__What you should do__. Search term "Inductive": work out how many lines of the data below contain it, and answer with that number alone.

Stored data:
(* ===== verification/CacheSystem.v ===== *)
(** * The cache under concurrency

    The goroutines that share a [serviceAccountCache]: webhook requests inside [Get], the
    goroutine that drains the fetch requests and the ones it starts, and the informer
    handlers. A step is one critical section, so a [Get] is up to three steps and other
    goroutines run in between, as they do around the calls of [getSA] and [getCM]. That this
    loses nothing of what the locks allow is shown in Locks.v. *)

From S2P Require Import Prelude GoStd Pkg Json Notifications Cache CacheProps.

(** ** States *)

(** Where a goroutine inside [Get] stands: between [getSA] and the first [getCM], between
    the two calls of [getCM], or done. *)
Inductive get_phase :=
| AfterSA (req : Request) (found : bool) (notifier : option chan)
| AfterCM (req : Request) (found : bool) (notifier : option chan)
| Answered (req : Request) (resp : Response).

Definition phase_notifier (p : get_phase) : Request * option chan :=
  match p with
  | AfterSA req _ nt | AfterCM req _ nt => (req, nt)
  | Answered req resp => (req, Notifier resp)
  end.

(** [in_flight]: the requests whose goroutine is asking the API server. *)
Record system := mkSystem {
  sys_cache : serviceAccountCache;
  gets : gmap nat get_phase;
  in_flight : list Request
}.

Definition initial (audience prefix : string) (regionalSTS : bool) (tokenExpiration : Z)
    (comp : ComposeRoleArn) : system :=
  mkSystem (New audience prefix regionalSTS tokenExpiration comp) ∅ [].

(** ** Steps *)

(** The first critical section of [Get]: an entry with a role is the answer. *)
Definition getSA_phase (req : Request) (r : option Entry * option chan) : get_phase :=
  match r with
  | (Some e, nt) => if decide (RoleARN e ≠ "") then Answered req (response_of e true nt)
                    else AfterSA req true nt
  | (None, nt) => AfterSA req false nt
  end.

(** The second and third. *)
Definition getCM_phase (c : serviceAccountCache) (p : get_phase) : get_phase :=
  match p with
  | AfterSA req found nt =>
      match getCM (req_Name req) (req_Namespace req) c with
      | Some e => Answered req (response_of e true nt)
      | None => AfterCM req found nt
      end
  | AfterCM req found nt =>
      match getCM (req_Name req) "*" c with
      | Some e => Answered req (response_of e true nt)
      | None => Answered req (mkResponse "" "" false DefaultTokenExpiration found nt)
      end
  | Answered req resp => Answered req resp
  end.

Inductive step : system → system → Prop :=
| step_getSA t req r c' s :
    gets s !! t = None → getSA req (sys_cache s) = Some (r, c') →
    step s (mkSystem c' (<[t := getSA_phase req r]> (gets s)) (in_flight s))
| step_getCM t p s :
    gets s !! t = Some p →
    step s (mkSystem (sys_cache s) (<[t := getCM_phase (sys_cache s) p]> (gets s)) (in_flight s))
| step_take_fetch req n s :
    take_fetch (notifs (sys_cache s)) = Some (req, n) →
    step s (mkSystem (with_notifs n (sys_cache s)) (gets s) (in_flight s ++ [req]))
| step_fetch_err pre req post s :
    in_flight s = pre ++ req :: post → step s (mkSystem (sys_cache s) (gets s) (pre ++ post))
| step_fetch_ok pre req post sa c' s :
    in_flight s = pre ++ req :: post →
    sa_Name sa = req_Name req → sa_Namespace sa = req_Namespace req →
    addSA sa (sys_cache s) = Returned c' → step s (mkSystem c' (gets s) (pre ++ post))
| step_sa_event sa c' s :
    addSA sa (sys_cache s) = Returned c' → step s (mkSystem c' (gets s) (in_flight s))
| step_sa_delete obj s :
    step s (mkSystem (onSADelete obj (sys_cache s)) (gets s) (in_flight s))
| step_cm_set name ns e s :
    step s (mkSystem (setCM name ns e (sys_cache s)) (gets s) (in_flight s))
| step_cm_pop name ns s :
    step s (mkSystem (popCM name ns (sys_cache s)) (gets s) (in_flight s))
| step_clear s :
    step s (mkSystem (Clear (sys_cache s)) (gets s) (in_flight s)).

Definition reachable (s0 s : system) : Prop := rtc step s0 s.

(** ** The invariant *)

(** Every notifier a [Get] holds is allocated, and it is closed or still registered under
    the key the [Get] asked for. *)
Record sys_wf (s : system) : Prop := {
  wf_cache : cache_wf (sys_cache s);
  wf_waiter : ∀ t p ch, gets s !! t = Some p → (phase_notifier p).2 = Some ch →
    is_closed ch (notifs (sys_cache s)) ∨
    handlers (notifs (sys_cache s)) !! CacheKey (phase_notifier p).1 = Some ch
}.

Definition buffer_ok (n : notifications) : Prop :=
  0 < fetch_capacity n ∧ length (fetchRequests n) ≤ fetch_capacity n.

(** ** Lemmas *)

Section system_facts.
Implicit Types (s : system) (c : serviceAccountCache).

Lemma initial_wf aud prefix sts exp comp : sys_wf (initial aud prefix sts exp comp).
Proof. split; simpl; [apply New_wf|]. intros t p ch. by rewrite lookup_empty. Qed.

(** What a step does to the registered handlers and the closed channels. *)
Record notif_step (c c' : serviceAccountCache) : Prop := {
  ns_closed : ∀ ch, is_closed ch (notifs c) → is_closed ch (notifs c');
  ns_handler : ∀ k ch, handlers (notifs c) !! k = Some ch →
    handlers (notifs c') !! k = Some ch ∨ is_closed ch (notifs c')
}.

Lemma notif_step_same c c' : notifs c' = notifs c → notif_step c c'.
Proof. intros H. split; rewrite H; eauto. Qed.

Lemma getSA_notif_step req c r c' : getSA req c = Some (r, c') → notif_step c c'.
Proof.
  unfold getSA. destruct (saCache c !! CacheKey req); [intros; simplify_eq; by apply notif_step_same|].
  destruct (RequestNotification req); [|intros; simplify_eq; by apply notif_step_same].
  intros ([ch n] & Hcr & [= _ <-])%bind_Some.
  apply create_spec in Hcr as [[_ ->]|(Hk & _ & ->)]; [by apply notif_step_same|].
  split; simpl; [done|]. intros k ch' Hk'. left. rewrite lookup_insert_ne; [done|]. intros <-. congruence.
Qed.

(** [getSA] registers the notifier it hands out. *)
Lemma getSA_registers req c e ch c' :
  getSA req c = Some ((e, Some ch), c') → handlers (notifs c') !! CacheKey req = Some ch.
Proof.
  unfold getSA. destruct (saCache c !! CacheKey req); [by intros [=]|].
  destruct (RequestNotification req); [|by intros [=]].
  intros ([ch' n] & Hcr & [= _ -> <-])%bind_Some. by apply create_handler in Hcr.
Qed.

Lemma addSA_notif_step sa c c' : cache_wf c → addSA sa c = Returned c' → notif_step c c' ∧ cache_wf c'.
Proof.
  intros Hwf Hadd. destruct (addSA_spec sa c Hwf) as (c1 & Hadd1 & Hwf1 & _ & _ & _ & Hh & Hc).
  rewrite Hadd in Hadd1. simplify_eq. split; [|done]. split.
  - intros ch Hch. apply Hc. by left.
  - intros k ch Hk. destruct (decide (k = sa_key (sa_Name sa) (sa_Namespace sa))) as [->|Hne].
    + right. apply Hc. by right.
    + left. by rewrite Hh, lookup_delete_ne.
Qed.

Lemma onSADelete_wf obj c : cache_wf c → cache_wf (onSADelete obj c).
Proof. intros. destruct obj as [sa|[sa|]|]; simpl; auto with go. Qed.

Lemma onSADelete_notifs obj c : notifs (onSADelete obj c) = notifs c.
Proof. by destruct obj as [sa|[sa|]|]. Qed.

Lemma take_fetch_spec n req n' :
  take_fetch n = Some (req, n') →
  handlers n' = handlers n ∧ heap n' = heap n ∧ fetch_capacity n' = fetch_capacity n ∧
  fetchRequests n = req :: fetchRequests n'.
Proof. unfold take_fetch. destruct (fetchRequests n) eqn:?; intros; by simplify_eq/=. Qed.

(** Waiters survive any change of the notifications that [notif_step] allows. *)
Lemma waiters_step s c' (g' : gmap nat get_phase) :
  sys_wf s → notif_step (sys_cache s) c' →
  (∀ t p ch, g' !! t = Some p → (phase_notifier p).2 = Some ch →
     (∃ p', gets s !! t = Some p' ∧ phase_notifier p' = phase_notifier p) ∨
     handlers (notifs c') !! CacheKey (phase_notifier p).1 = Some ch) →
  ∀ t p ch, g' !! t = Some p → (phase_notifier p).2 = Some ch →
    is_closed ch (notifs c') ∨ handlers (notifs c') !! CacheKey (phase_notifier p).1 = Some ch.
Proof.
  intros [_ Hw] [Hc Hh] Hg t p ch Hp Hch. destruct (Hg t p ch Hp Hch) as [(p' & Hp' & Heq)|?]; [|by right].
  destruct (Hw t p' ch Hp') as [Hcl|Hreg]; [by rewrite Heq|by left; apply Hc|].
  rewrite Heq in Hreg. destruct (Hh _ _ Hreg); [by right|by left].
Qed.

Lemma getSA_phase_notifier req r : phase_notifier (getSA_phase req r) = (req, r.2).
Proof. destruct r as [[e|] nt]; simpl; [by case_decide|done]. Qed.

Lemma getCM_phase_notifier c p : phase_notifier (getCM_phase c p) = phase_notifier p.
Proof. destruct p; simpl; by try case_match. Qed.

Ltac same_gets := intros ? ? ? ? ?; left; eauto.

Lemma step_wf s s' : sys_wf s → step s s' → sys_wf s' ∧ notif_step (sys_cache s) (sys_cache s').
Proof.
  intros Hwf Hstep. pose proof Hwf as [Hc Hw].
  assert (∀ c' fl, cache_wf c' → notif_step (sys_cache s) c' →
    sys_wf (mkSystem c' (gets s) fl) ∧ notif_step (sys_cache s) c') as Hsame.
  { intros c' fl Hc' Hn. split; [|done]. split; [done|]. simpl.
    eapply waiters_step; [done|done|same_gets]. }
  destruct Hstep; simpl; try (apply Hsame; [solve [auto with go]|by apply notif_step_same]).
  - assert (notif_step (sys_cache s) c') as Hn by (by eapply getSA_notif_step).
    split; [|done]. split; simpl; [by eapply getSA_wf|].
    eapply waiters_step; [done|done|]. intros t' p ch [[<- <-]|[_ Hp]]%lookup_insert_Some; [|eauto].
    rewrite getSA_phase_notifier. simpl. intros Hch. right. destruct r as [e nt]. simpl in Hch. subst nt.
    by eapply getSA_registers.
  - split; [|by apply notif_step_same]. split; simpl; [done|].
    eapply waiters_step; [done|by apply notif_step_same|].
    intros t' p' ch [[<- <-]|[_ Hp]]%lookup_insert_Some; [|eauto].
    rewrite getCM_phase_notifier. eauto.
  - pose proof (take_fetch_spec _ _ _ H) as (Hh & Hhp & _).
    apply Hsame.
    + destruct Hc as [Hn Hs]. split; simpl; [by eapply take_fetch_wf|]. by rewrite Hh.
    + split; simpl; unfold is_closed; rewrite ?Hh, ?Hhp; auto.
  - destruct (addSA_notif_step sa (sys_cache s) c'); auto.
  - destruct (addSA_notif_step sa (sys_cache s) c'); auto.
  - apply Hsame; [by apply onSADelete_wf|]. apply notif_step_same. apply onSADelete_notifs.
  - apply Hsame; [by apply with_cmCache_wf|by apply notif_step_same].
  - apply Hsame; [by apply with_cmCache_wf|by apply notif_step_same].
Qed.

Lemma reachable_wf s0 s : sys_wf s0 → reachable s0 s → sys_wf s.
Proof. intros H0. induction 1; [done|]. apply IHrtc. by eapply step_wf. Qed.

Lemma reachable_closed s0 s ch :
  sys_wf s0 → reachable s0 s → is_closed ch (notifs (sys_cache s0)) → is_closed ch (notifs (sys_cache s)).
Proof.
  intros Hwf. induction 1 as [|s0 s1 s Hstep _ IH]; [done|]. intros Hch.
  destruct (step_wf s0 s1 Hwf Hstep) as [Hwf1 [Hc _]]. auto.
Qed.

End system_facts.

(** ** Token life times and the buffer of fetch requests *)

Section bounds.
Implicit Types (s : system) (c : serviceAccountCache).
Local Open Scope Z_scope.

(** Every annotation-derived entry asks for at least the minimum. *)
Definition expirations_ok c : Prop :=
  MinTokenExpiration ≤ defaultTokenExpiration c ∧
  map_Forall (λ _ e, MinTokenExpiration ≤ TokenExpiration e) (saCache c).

__Exercise output__. 2